Pterostylis abrupta, commonly known as tablelands greenhood, is a species of orchid endemic to New South Wales, Australia. It is distinguished from similar greenhood orchids by its thick, flat, platform-like sinus and blunt labellum which is only just visible above the sinus.

==Description==
Pterostylis abrupta is a terrestrial, perennial, deciduous, herb with an underground tuber and a rosette of dark green, crinkled leaves, each leaf 10-25 mm long and 10-15 mm wide. A single flower 23-27 mm long and 12-15 mm wide is borne on a stalk 150-450 mm high. The flowers are dark green, white and brown.

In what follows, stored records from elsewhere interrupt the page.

(** * tbapy: the client facade of src/tbapy/main.py

    A shallow embedding of class [TBA]: the key normaliser [team_key], the
    request dispatcher [_fetch], the constructor and every endpoint method,
    followed by the properties the specification states about them.

    Python values are embedded as data, the [%] string formatting operator as
    a function on format strings, and the one effect of the class (an HTTP
    GET through [requests.get]) as a state-and-exception monad whose state
    holds the client object and the log of the requests issued so far. *)

From Stdlib Require Import ZArith String Ascii List Bool Lia.
From Stdlib Require Import DecimalString DecimalPos DecimalZ.
Import ListNotations.
Open Scope string_scope.
Open Scope Z_scope.

(** ** Python values passed to the facade *)

(** The arguments a caller passes: [None], a [bool], an [int] or a [str].
    Characters are the code points below 256. *)
Inductive pyval : Type :=
| PNone
| PBool (b : bool)
| PInt (n : Z)
| PStr (s : string).

(** Truth value testing, as in [if year:]. *)
Definition truthy (v : pyval) : bool :=
  match v with
  | PNone => false
  | PBool b => b
  | PInt n => negb (n =? 0)
  | PStr s => negb (s =? "")%string
  end.

(** [str(n)] for an [int]: decimal digits, a leading [-] when negative. *)
Definition str_of_int (n : Z) : string := NilZero.string_of_int (Z.to_int n).

(** The inverse reading, used to state that [str_of_int] is the decimal
    rendering. *)
Definition int_of_str (s : string) : option Z :=
  option_map Z.of_int (NilZero.int_of_string s).

(** [str(v)], which is what the [%s] conversion inserts. *)
Definition str (v : pyval) : string :=
  match v with
  | PNone => "None"
  | PBool true => "True"
  | PBool false => "False"
  | PInt n => str_of_int n
  | PStr s => s
  end.

(** [c.isdigit()] on one character of the modelled range: the ASCII digits
    and the three superscript digits of Latin-1 (U+00B2, U+00B3, U+00B9). *)
Definition char_isdigit (c : ascii) : bool :=
  let n := N.of_nat (nat_of_ascii c) in
  ((48 <=? n) && (n <=? 57) || (n =? 178) || (n =? 179) || (n =? 185))%N.

Fixpoint all_digits (s : string) : bool :=
  match s with
  | EmptyString => true
  | String c rest => char_isdigit c && all_digits rest
  end.

(** [s.isdigit()]: non-empty and every character a digit. *)
Definition isdigit (s : string) : bool :=
  match s with
  | EmptyString => false
  | _ => all_digits s
  end.

(** [v == 'literal']: only a [str] equals a [str]. *)
Definition eq_str (v : pyval) (lit : string) : bool :=
  match v with
  | PStr s => (s =? lit)%string
  | _ => false
  end.

(** ** Decoded JSON and the record wrappers *)

#[warnings="-register-all"]
Inductive json : Type :=
| JNull
| JBool (b : bool)
| JInt (n : Z)
| JFloat (literal : string)
| JStr (s : string)
| JList (items : list json)
| JDict (fields : list (string * json)).

(** The named wrappers imported from [.models]. *)
Inductive model : Set :=
| Team | Event | Match | Award | Media | Robot | District | DistrictRanking
| DistrictPoints | Insights | OPRs | Predictions | Rankings | Alliance
| Profile | Status.

(** Modelled from the spec: tbapy/models.py is not part of the sources. The
    specification describes every wrapper as the same generic container over
    one decoded JSON value, differing in name only, whose construction never
    fails whatever the shape of the value. *)
Record record : Type := wrap { model_of : model; backing : json }.

(** What a facade method hands back to its caller. *)
Inductive pyobj : Type :=
| ONone
| OJson (j : json)
| ORecord (r : record)
| ORecords (rs : list record).

(** ** Exceptions *)

Inductive failure : Set :=
| TransportFailure
| DecodeFailure.

Inductive exn : Type :=
| TypeError
| IndexError
| KeyError
| ValueError
| APIKeyError (arg : json)
| Propagated (f : failure).

Definition lift_map {A B : Type} (f : A -> B) (r : exn + A) : exn + B :=
  match r with
  | inl e => inl e
  | inr a => inr (f a)
  end.

(** ** The [%] operator *)

(** [fmt % args] for the conversions the source uses: [%s] consumes the next
    argument, [%%] is a literal percent sign. Too few arguments, or arguments
    left over, raise [TypeError] as in Python. No other conversion occurs in
    main.py; one is reported as [ValueError]. *)
Fixpoint format (fmt : string) (args : list pyval) : exn + string :=
  match fmt with
  | EmptyString =>
      match args with
      | [] => inr EmptyString
      | _ :: _ => inl TypeError
      end
  | String "%" (String "s" rest) =>
      match args with
      | [] => inl TypeError
      | a :: args' => lift_map (append (str a)) (format rest args')
      end
  | String "%" (String "%" rest) => lift_map (String "%") (format rest args)
  | String "%" _ => inl ValueError
  | String c rest => lift_map (String c) (format rest args)
  end.

(** [v[0]] on an argument value. *)
Definition first_char (v : pyval) : exn + string :=
  match v with
  | PStr (String c _) => inr (String c EmptyString)
  | PStr EmptyString => inl IndexError
  | _ => inl TypeError
  end.

(** [for raw in value]: a list yields its items, a dict its keys, a string
    its characters; nothing else is iterable. *)
Definition iterate (j : json) : exn + list json :=
  match j with
  | JList items => inr items
  | JDict fields => inr (map (fun kv => JStr (fst kv)) fields)
  | JStr s => inr (map (fun c => JStr (String c EmptyString)) (list_ascii_of_string s))
  | _ => inl TypeError
  end.

(** [[M(raw) for raw in value]]. *)
Definition wrap_each (m : model) (j : json) : exn + pyobj :=
  lift_map (fun items => ORecords (map (wrap m) items)) (iterate j).

Fixpoint lookup (k : string) (fields : list (string * json)) : option json :=
  match fields with
  | [] => None
  | (k', v) :: rest => if (k' =? k)%string then Some v else lookup k rest
  end.

Definition has_key (k : string) (fields : list (string * json)) : bool :=
  match lookup k fields with
  | Some _ => true
  | None => false
  end.

Definition is_str (k : string) (j : json) : bool :=
  match j with
  | JStr s => (s =? k)%string
  | _ => false
  end.

(** Modelled from the spec: the membership test [k in record] of the absent
    models.py. The wrapper forwards to its backing value: a mapping is asked
    for the key, a list (an ordered sequence) for an item equal to [k]; the
    specification gives a record no other backing shape, and the test is
    reported as [TypeError] there. *)
Definition contains (k : string) (r : record) : exn + bool :=
  match backing r with
  | JDict fields => inr (has_key k fields)
  | JList items => inr (existsb (is_str k) items)
  | _ => inl TypeError
  end.

(** Modelled from the spec: the subscript [record[k]] of the absent
    models.py. A mapping returns the field and fails on an absent one (the
    specification's lookup failure); a string is no index into anything
    else. *)
Definition getitem (r : record) (k : string) : exn + json :=
  match backing r with
  | JDict fields =>
      match lookup k fields with
      | Some v => inr v
      | None => inl KeyError
      end
  | _ => inl TypeError
  end.

(** ** The client object, the transport and the effect monad *)

(** An instance of class [TBA]: its two attributes. *)
Record TBA : Type := { URL_PRE : string; auth_key : string }.

(** The class attributes every new instance starts from. *)
Definition TBA_class : TBA :=
  {| URL_PRE := "https://www.thebluealliance.com/api/v3/"; auth_key := "" |}.

(** One call of [requests.get(url, headers=...)]. *)
Record request : Type := GET { url : string; headers : list (string * string) }.

(** What [get(...).json()] produces: the decoded body, or a failure of the
    transport or of the decoder, which the library lets through. *)
Inductive response : Type :=
| Decoded (j : json)
| Failed (f : failure).

(** The remote service: its answer may depend on the requests made before. *)
Definition network : Type := list request -> request -> response.

(** The state a method runs in: the object [self] and the requests issued so
    far, oldest first. *)
Record state : Type := { self : TBA; sent : list request }.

The dorsal sepal curves forward with a thread-like tip 10-18 mm long and with the petals forms a hood or "galea". The lateral sepals have a thread-like tip 30-40 mm long and there is a protruding, platform like sinus between their bases. The labellum is 13-15 mm long, 4 mm wide, brown, blunt and just visible behind the sinus. Flowering occurs from December to April.

== Taxonomy and naming ==
Pterostylis abrupta was first formally described in 1985 by David Jones and the description was published in The Orchadian. The specific epithet (abrupta) means "broken off".

==Distribution and habitat==
Tablelands greenhood grows on ridges and slopes among rocks and grass in rich soil on the higher parts of the ranges and tablelands of New South Wales north from Barrington Tops.

==Use in horticulture==
This greenhood is easily grown in pots although plants must be kept moist during the growing season and dry when dormant.